Peritoneal Cavity Conditioning During Open Surgery.

Peritoneal Cavity Conditioning During Open Surgery Decreases Postoperative Pain and Inflammation and Decreases Time to Restore Transit

Given the observations in animal models and the available data in the human our hypothesis is that peritoneal cavity conditioning (carbon dioxide with 4% of oxygen and 10% of N2O, 100% humidification at 32°C,) during open surgery, will result in an important decrease in postoperative peritoneal inflammation, postoperative pain, and will restore bowel transit faster.

Study Overview

• Status: Unknown
• Conditions: Thoracotomy; Laparotomy

Detailed Description

Aim of the Trial :

RCT demonstrating that peritoneal cavity conditioning during open surgery will result in a less postoperative inflammation, less postoperative pain, and shorter time to flatus and transit.

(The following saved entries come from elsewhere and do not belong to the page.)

(** C4: [get_command] returns the command registered under the very name
    it is given when there is one.  Otherwise it looks at the registered
    names that start with the given text, each listed once and in
    lexicographic order: without any it returns None (not found), with
    one it returns the command of that name, with more it fails the
    invocation with a usage error whose message lists all of them in
    that order, separated by commas. *)
Theorem get_command_resolves g cmd_name :
  (∀ c, commands g !! cmd_name = Some c →
        get_command g cmd_name = Ret (Some c))
  ∧ (commands g !! cmd_name = None →
     let names := candidates g cmd_name in
     (∀ x, x ∈ names ↔
           is_Some (commands g !! x) ∧ ∃ rest, x = cmd_name +:+ rest)
     ∧ NoDup names
     ∧ StronglySorted String.le names
     ∧ match names with
       | [] => get_command g cmd_name = Ret None
       | [name] =>
           ∃ c, commands g !! name = Some c ∧
                get_command g cmd_name = Ret (Some c)
       | _ =>
           get_command g cmd_name =
             Raise (UsageError ("Command ambiguous, could be: " +:+
                                Str.join ", " names))
       end).
Proof.
  split.
  - intros c Hc. unfold get_command, Group_get_command. by rewrite Hc.
  - intros Hnone names.
    assert (Hel : ∀ x, x ∈ names ↔
              is_Some (commands g !! x) ∧ ∃ rest, x = cmd_name +:+ rest).
    { intros x. unfold names, candidates.
      by rewrite list_elem_of_filter, list_commands_elem,
        StrFacts.startswith_spec, (comm and). }
    assert (Hs : StronglySorted String.le names).
    { apply filter_sorted, sorted_sorted. }
    split_and!; [done| |done|].
    { apply NoDup_filter, list_commands_NoDup. }
    unfold get_command, Group_get_command. rewrite Hnone.
    fold (candidates g cmd_name). fold names.
    destruct names as [|x [|y l]] eqn:E; [done| |].
    + destruct (proj1 (Hel x)) as [[c Hc] _]; [left|].
      exists c. by rewrite Hc.
    + by rewrite sorted_fix.
Qed.
End ResolverFacts.

Lemma get_command_resolves_witness :
  get_command three_commands "com"
    = Raise (UsageError "Command ambiguous, could be: commit, compare")
  ∧ get_command three_commands "hea" = Ret (Some 3)
  ∧ get_command three_commands "xyz" = Ret None
  ∧ get_command three_commands "commit" = Ret (Some 1).
Proof.
  split_and!.
  - destruct (get_command_resolves three_commands "com") as [_ H].
    assert (E : commands three_commands !! "com" = None)
      by (vm_compute; reflexivity).
    destruct (H E) as (_ & _ & _ & R).
    vm_compute in R. vm_compute. exact R.
  - destruct (get_command_resolves three_commands "hea") as [_ H].
    assert (E : commands three_commands !! "hea" = None)
      by (vm_compute; reflexivity).
    destruct (H E) as (_ & _ & _ & R).
    vm_compute in R. destruct R as (c & Hc & R).
    injection Hc as <-. vm_compute. exact R.
  - destruct (get_command_resolves three_commands "xyz") as [_ H].
    assert (E : commands three_commands !! "xyz" = None)
      by (vm_compute; reflexivity).
    destruct (H E) as (_ & _ & _ & R).
    vm_compute in R. vm_compute. exact R.
  - destruct (get_command_resolves three_commands "commit") as [H _].
    apply H. vm_compute. reflexivity.
Defined.

(** ** The validators *)

Section Validators.
Implicit Types obj : Obj.

Lemma write_validate_pair obj mode path :
  [mode; path] ≠ ["default"; "default"] →
  write_validate obj [mode; path] =
    if bool_decide (Str.lower mode ∈ ["s"; "single"; "m"; "multiple"])
    then Ret (set_out (Some (Str.lower mode, path)) obj)
    else Raise (BadParameter write_validate_mode_message).
Proof.
  intros H. unfold write_validate. rewrite bool_decide_eq_true_2 by done.
  simpl. by repeat case_bool_decide.
Qed.

(** C6, as the code has it: for every pair other than the pair
    (default, default), the mode is compared in lower case with s, single,
    m and multiple; on a match the lower-cased mode itself is stored with
    the path, otherwise the call raises BadParameter.  The pair
    (default, default), which stands for an option that was not given,
    selects the console.  s and single are stored as they are, and
    write_out treats them alike, as it does m and multiple. *)
Theorem write_validate_modes obj mode path :
  [mode; path] ≠ ["default"; "default"] →
  (Str.lower mode ∈ ["s"; "single"; "m"; "multiple"] →
   write_validate obj [mode; path]
     = Ret (set_out (Some (Str.lower mode, path)) obj))
  ∧ (Str.lower mode ∉ ["s"; "single"; "m"; "multiple"] →
     write_validate obj [mode; path]
       = Raise (BadParameter write_validate_mode_message))
  ∧ write_validate obj ["default"; "default"] = Ret (set_out None obj)
  ∧ (∀ Net output (w : World Net),
       write_out (Some ("s", path), output) w
         = write_out (Some ("single", path), output) w
       ∧ write_out (Some ("m", path), output) w
         = write_out (Some ("multiple", path), output) w).
Proof.
  intros H. rewrite (write_validate_pair _ _ _ H). split_and!.
  - intros Hm. by rewrite bool_decide_eq_true_2.
  - intros Hm. by rewrite bool_decide_eq_false_2.
  - done.
  - intros Net output w. by rewrite !write_out_file.
Qed.
End Validators.
Lemma listen_startup_error_witness :
  (exists s1, getMTU badEnv (initSys (node1 Paused))
              = (Ret (inr "permission denied"), s1))
  /\ listen badEnv [inl [x01]] (initSys (node1 Paused))
     = (Ret (Some "permission denied"),
        addTrace (initSys (node1 Paused)) [EvFindAllDevs; EvWgDone]).
Proof.
  split; [eexists; reflexivity|].
  exact (proj1 (@listen_startup_error badEnv [inl [x01]]
                  (initSys (node1 Paused))
                  (snd (getMTU badEnv (initSys (node1 Paused))))
                  "permission denied" eq_refl)).
Defined.

(* ================================================================== *)
(** ** The reader loop as a whole *)

Lemma setState_same (s : Sys) : setState s (state (cl s)) = s.
Proof. destruct s as [c t h i q n]; destruct c; reflexivity. Qed.

Lemma countWgDone_app (a b : list Event) :
  countWgDone (a ++ b) = countWgDone a + countWgDone b.
Proof. unfold countWgDone. now rewrite filter_app, length_app. Qed.

Lemma directiveLog_counts (message : string) :
  countDeregister (directiveLog message) = 0
  /\ countWgDone (directiveLog message) = 0.
Proof.
  unfold directiveLog.
  destruct (String.eqb (directiveOf message) "INVALID"); [now split|].
  destruct (String.eqb (directiveOf message) "HEALTHACK"); [|now split].
  destruct (Nat.ltb _ 2); now split.
Qed.

Lemma shutdownEvents_counts (env : Env) (c : Client) :
  countDeregister (shutdownEvents env c)
  = (if State_eqb (state c) Deregistering then 0 else 1)
  /\ countWgDone (shutdownEvents env c) = 0
  /\ exists evs, shutdownEvents env c = evs ++ [EvExit 0].
Proof.
  unfold shutdownEvents, detachEvents. split; [|split].
  - rewrite countDeregister_app.
    destruct (State_eqb (state c) Deregistering);
      [|unfold countDeregister at 1; cbn [filter];
        rewrite isDeregister_line];
      destruct (LinkByName env "lo"), (recover env); reflexivity.
  - destruct (State_eqb (state c) Deregistering);
      destruct (LinkByName env "lo"), (recover env); reflexivity.
  - eexists. rewrite !app_assoc. reflexivity.
Qed.
(** * Robotor task core: a shallow embedding of the task-lifecycle engine

    The development follows the TypeScript sources of the task core:
    [TaskStateMachine.ts], [ServiceRegistry.ts], [TaskRegistry.ts],
    [TaskFactory.ts], [PluginManager.ts] and [TaskManager.ts].

    Conventions of the embedding.
    - A JavaScript [Map<string, V>] is a [gmap string V]; [Map.get] is the
      lookup [!!], [Map.set] is [<[k:=v]>], [Map.delete] is [delete].
    - A method that mutates [this] takes the object's state and returns the
      new state; a method that may [throw] returns [Thrown + A] next to the
      state it leaves behind, because a JavaScript exception does not undo
      the writes made before it.
    - A rejected promise is the same as a thrown value.  An [await] takes
      the way the awaited promise settles; in the task manager, whose calls
      may overlap, it also takes what the other callers do to the manager
      during the suspension.
    - Lines written to the console are kept only where a method does nothing
      else ([transition]). *)

From Stdlib Require Import Ascii DecimalString.
From stdpp Require Import gmap strings list fin_maps.

Open Scope string_scope.

(** ** JavaScript values and thrown values *)

(** The fragment of JavaScript values that the registries can hold.  Objects
    are opaque and identified by a reference. *)
Inductive JsValue : Type :=
| JsUndefined
| JsNull
| JsBool (b : bool)
| JsNum (n : Z)
| JsStr (s : string)
| JsObj (ref : nat).

(** [!v] is [negb (truthy v)]. *)
Definition truthy (v : JsValue) : bool :=
  match v with
  | JsUndefined | JsNull => false
  | JsBool b => b
  | JsNum n => negb (n =? 0)%Z
  | JsStr s => negb (String.eqb s "")
  | JsObj _ => true
  end.

(** A thrown value is an [Error] instance carrying a message, or any other
    value, of which only its [String(..)] rendering is kept. *)
Inductive Thrown : Type :=
| Error (message : string)
| NonError (rendering : string).

(** [error instanceof Error ? error.message : String(error)] *)
Definition error_text (e : Thrown) : string :=
  match e with
  | Error m => m
  | NonError s => s
  end.

(** [Map.get] yields [undefined] for a missing key. *)
Definition Map_get (m : gmap string JsValue) (k : string) : JsValue :=
  default JsUndefined (m !! k).

(** [Map.has] *)
Definition Map_has {V} (m : gmap string V) (k : string) : bool :=
  bool_decide (is_Some (m !! k)).

(** Template-literal rendering of a non-negative integer. *)
Definition decimal (n : nat) : string := NilZero.string_of_uint (Nat.to_uint n).

(** ** types/task.ts *)

Inductive TaskStatus : Type :=
| CREATED | QUEUED | RUNNING | PAUSED | COMPLETED | FAILED | CANCELLED | RETRYING.

(** The string value of each enum member; this is what a template literal
    prints. *)
Definition status_value (s : TaskStatus) : string :=
  match s with
  | CREATED => "created"
  | QUEUED => "queued"
  | RUNNING => "running"
  | PAUSED => "paused"
  | COMPLETED => "completed"
  | FAILED => "failed"
  | CANCELLED => "cancelled"
  | RETRYING => "retrying"
  end.

#[global] Instance TaskStatus_eq_dec : EqDecision TaskStatus.
Proof. solve_decision. Defined.

Definition TaskStatus_index (s : TaskStatus) : nat :=
  match s with
  | CREATED => 0 | QUEUED => 1 | RUNNING => 2 | PAUSED => 3
  | COMPLETED => 4 | FAILED => 5 | CANCELLED => 6 | RETRYING => 7
  end.

Definition TaskStatus_of_index (n : nat) : TaskStatus :=
  match n with
  | 0 => CREATED | 1 => QUEUED | 2 => RUNNING | 3 => PAUSED
  | 4 => COMPLETED | 5 => FAILED | 6 => CANCELLED | _ => RETRYING
  end.

#[global] Instance TaskStatus_countable : Countable TaskStatus.
Proof.
  refine (inj_countable' TaskStatus_index TaskStatus_of_index _).
  intros []; reflexivity.
Defined.

(** Object.values(TaskStatus) *)
Definition all_statuses : list TaskStatus :=
  [CREATED; QUEUED; RUNNING; PAUSED; COMPLETED; FAILED; CANCELLED; RETRYING].

Inductive TaskPriority : Type := LOW | NORMAL | HIGH | CRITICAL.

Definition priority_value (p : TaskPriority) : Z :=
  match p with
  | LOW => 1 | NORMAL => 5 | HIGH => 10 | CRITICAL => 15
  end.

#[global] Instance TaskPriority_eq_dec : EqDecision TaskPriority.
Proof. solve_decision. Defined.

Record RetryPolicy : Type := {
  maxRetries : Z;
  backoffMs : Z;
  exponential : bool
}.

Record ResourceLimits : Type := {
  maxMemory : Z;
  maxCpu : Z;
  maxConcurrent : Z
}.

Record TaskConfig : Type := {
  timeout : Z;
  retryPolicy : RetryPolicy;
  resourceLimits : ResourceLimits;
  environment : gmap string JsValue
}.

Record CancellationToken : Type := {
  isCancellationRequested : bool
}.

(** The counters of the metrics record; its clock readings and its memory
    and CPU records are left out. *)
Record TaskMetrics : Type := {
  duration : option Z;
  ioOperations : Z;
  networkRequests : Z;
  errorCount : Z
}.

Record TaskResult : Type := {
  success : bool;
  output : JsValue;
  metrics : TaskMetrics
}.

(** The execution context; [services] is the content of the service registry
    the context points to. *)
Record TaskContext : Type := {
  inputs : gmap string JsValue;
  config : TaskConfig;
  services : gmap string JsValue;
  cancellationToken : CancellationToken
}.

(** A task: its read-only data and the outcome of each of its asynchronous
    operations ([inl e]: the promise rejects with [e]). *)
Record Task : Type := {
  id : string;
  type : string;
  status : TaskStatus;
  priority : TaskPriority;
  createdAt : Z;
  updatedAt : Z;
  execute : TaskContext -> Thrown + TaskResult;
  cancel : option string -> Thrown + unit;
  pause : Thrown + unit;
  resume : Thrown + unit
}.

(** ** TaskStateMachine.ts *)

Module StateMachine.

(** [Map<TaskStatus, Set<TaskStatus>>]; a [Set] keeps its members in
    insertion order, without duplicates. *)
Record TaskStateMachineImpl : Type := {
  transitions : gmap TaskStatus (list TaskStatus)
}.

(** [new Set([...])] *)
Fixpoint new_Set (l : list TaskStatus) : list TaskStatus :=
  match l with
  | [] => []
  | x :: r => x :: filter (λ y, y ≠ x) (new_Set r)
  end.

Definition Set_has (s : list TaskStatus) (x : TaskStatus) : bool :=
  bool_decide (x ∈ s).

Definition Set_add (s : list TaskStatus) (x : TaskStatus) : list TaskStatus :=
  if Set_has s x then s else s ++ [x].

Definition Set_delete (s : list TaskStatus) (x : TaskStatus) : list TaskStatus :=
  filter (λ y, y ≠ x) s.

Definition defineTransitions (t : gmap TaskStatus (list TaskStatus))
  : gmap TaskStatus (list TaskStatus) :=
  let t := <[CREATED := new_Set [QUEUED; RUNNING; CANCELLED]]> t in
  let t := <[QUEUED := new_Set [RUNNING; CANCELLED]]> t in
  let t := <[RUNNING := new_Set [COMPLETED; FAILED; CANCELLED; PAUSED]]> t in
  let t := <[PAUSED := new_Set [RUNNING; CANCELLED]]> t in
  let t := <[FAILED := new_Set [QUEUED]]> t in
  let t := <[CANCELLED := new_Set [QUEUED]]> t in
  let t := <[RETRYING := new_Set [QUEUED; RUNNING; CANCELLED]]> t in
  t.

(** The constructor. *)
Definition new : TaskStateMachineImpl :=
  {| transitions := defineTransitions ∅ |}.

Definition canTransition (sm : TaskStateMachineImpl) (from to : TaskStatus) : bool :=
  match transitions sm !! from with
  | Some allowedStates => Set_has allowedStates to
  | None => false
  end.

Definition getAllowedTransitions (sm : TaskStateMachineImpl) (st : TaskStatus)
  : list TaskStatus :=
  match transitions sm !! st with
  | Some allowedStates => allowedStates
  | None => []
  end.

Definition addTransition (sm : TaskStateMachineImpl) (from to : TaskStatus)
  : TaskStateMachineImpl :=
  let t :=
    match transitions sm !! from with
    | Some _ => transitions sm
    | None => <[from := []]> (transitions sm)
    end in
  {| transitions := alter (λ s, Set_add s to) from t |}.

Definition removeTransition (sm : TaskStateMachineImpl) (from to : TaskStatus)
  : TaskStateMachineImpl :=
  {| transitions := alter (λ s, Set_delete s to) from (transitions sm) |}.

Definition invalid_transition_message (from to : TaskStatus) : string :=
  "Invalid state transition from " ++ status_value from ++ " to " ++ status_value to.

(** What a call of [transition] leaves behind: the settled promise, the
    task object after the call, and the lines written to the console. *)
Record TransitionRun : Type := {
  settled : Thrown + unit;
  task_after : Task;
  console : list string
}.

• Study Type: Observational
• Enrollment (Anticipated): 40

Contacts and Locations

Study Locations

• Belgium
  • Leuven, Belgium, 3000
    • UZ Gasthuisberg

Participation Criteria

Eligibility Criteria

• Ages Eligible for Study: 18 years to 60 years (Adult)
• Accepts Healthy Volunteers: No
• Genders Eligible for Study: All

• Sampling Method: Non-Probability Sample

Study Population

Standard open surgery such as hysterectomy, cancer surgery, bowel resections, cardiac surgery

Description

Inclusion criteria :

• patients will be stratified and randomised according to the type of surgery
• total laparoscopic hysterectomy,
• promontofixation
• cholecystectomy

Exclusion criteria :

• Any pre-existing condition increasing the risk of surgery such as age, pre-existing conditions as clotting disorders, heart or lung impairment etc.
• Not signed informed consent
• known allergic reaction to Sprayshield, Intercoat of hyalobarrier gel ® or - any bowel lesion requiring a single or double layer suture. (given that for none of the any anti-adhesion barriers safety has been proven following bowel lesions and suture)
• Any condition that might interfere with inflammatory parameters or pre-existing such as ,pregnancy, immunodeficiency, chronic inflammatory disease as Crohn's disease, chronic pain conditions as (peripheral neuropathy, pathology of the vertebral column and osteo-articular disease, any condition causing acute pain e.g. trauma.

Study Plan

How is the study designed?

Number of groups / cohorts

2

Cohorts and Interventions

Group / Cohort
Control group; open surgery with exposure of the surgical wound to the air.
Full peritoneal conditioning; Full peritoneum cavity conditioning will be performed as follows. A continuous flow of less than 0.5 l/min of gas will be instilled in the lowest part of the operating wound. As gas premixed bottles with CO2+ 4% of oxygen and 10% of N2O will be used. This gas will be humidified and at 31-32 °C to be achieved by a commercial humidifier (Fisher and Paykel) programmed in order to maintain 100% relative humidity at 31-32°C upon entrance of the peritoneal cavity.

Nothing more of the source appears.